-- Data for this exercise follows --

(* ===== verification/Sample.v ===== *)
(** * A concrete platform

    The witnesses evaluate the model at concrete inputs.  They run it on a
    platform whose hash is a 256-bit polynomial hash, printed as 64 hexadecimal
    digits, and whose float and datetime renderings print the model's integers. *)
From S2P Require Import Prelude PyFloat Canonical.
From stdpp Require Import pretty.
From Stdlib Require Import Ascii.

Fixpoint poly_hash (h : N) (s : string) : N :=
  match s with
  | EmptyString => h
  | String c s => poly_hash ((h * 1000003 + N_of_ascii c + 1) mod 2 ^ 256)%N s
  end.
Fixpoint hex_digits (n : nat) (h : N) (acc : string) : string :=
  match n with
  | O => acc
  | S n => hex_digits n (h / 16)%N (String (hex_digit (h mod 16)) acc)
  end.

Lemma is_hex_digit n : (n < 16)%N → is_hex (hex_digit n) = true.
Proof.
  intros Hn.
  assert (n = 0 ∨ n = 1 ∨ n = 2 ∨ n = 3 ∨ n = 4 ∨ n = 5 ∨ n = 6 ∨ n = 7 ∨ n = 8 ∨ n = 9 ∨
    n = 10 ∨ n = 11 ∨ n = 12 ∨ n = 13 ∨ n = 14 ∨ n = 15)%N as Hc by lia.
  by destruct_or! Hc; subst n.
Qed.

Lemma hex_digits_shape n h acc m :
  hex_of_length m acc = true → hex_of_length (n + m) (hex_digits n h acc) = true.
Proof.
  revert h acc m. induction n as [|n IH]; intros h acc m Hacc; simpl; [done|].
  replace (S (n + m)) with (n + S m)%nat by lia. apply IH.
  unfold hex_of_length in *. simpl. apply andb_prop in Hacc as [Hl Hh].
  apply Nat.eqb_eq in Hl. rewrite Hl, Nat.eqb_refl, Hh.
  rewrite is_hex_digit; [done | by apply N.mod_lt].
Qed.

#[export] Instance sample_platform : Platform := {|
  sha256_hex s := hex_digits 64 (poly_hash 7 s) "";
  float_repr f := pretty f;
  datetime_iso t := match t with Naive us => pretty us | Aware us => pretty us +:+ "Z" end;
  sha256_hex_shape s := hex_digits_shape 64 (poly_hash 7 s) "" 0 eq_refl;
|}.

(** A platform that is cheap to evaluate on large documents: a 16-bit checksum,
    floats printed by their integer part. *)
Fixpoint checksum (h : N) (s : string) : N :=
  match s with
  | EmptyString => h
  | String c s => checksum (N.land (h * 31 + N_of_ascii c + 1) 65535) s
  end.
Definition small_platform : Platform := {|
  sha256_hex s := hex_digits 64 (checksum 7 s) "";
  float_repr f := hex_digits 8 (Z.to_N (Z.shiftr f 1074)) "";
  datetime_iso t := match t with
    | Naive us => hex_digits 8 (Z.to_N us) "" | Aware us => hex_digits 8 (Z.to_N us) "Z" end;
  sha256_hex_shape s := hex_digits_shape 64 (checksum 7 s) "" 0 eq_refl;
|}.

Example key_order_example :
  json_eqv (JObj [("b", JInt 2); ("a", JArr [JStr "x"])])
           (JObj [("a", JArr [JStr "x"]); ("b", JInt 2)]).
Proof.
  eapply eqv_obj with (ms' := [("a", JArr [JStr "x"]); ("b", JInt 2)]).
  - vm_compute. repeat constructor; set_solver.
  - apply Permutation_swap.
  - repeat constructor.
Qed.

Lemma canonical_digest_key_order_witness :
  canonical_digest (JObj [("b", JInt 2); ("a", JArr [JStr "x"])]) =
  canonical_digest (JObj [("a", JArr [JStr "x"]); ("b", JInt 2)]).
Proof. apply canonical_digest_key_order, key_order_example. Defined.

-- Data for this exercise concluded --

## [Exercise objective]
Your reply should be the lines from the one that contains "#[export] Instance sample_platform" through the end of the listing above, repeated exactly.

## [Written response]
#[export] Instance sample_platform : Platform := {|
  sha256_hex s := hex_digits 64 (poly_hash 7 s) "";
  float_repr f := pretty f;
  datetime_iso t := match t with Naive us => pretty us | Aware us => pretty us +:+ "Z" end;
  sha256_hex_shape s := hex_digits_shape 64 (poly_hash 7 s) "" 0 eq_refl;
|}.

(** A platform that is cheap to evaluate on large documents: a 16-bit checksum,
    floats printed by their integer part. *)
Fixpoint checksum (h : N) (s : string) : N :=
  match s with
  | EmptyString => h
  | String c s => checksum (N.land (h * 31 + N_of_ascii c + 1) 65535) s
  end.
Definition small_platform : Platform := {|
  sha256_hex s := hex_digits 64 (checksum 7 s) "";
  float_repr f := hex_digits 8 (Z.to_N (Z.shiftr f 1074)) "";
  datetime_iso t := match t with
    | Naive us => hex_digits 8 (Z.to_N us) "" | Aware us => hex_digits 8 (Z.to_N us) "Z" end;
  sha256_hex_shape s := hex_digits_shape 64 (checksum 7 s) "" 0 eq_refl;
|}.

Example key_order_example :
  json_eqv (JObj [("b", JInt 2); ("a", JArr [JStr "x"])])
           (JObj [("a", JArr [JStr "x"]); ("b", JInt 2)]).
Proof.
  eapply eqv_obj with (ms' := [("a", JArr [JStr "x"]); ("b", JInt 2)]).
  - vm_compute. repeat constructor; set_solver.
  - apply Permutation_swap.
  - repeat constructor.
Qed.

Lemma canonical_digest_key_order_witness :
  canonical_digest (JObj [("b", JInt 2); ("a", JArr [JStr "x"])]) =
  canonical_digest (JObj [("a", JArr [JStr "x"]); ("b", JInt 2)]).
Proof. apply canonical_digest_key_order, key_order_example. Defined.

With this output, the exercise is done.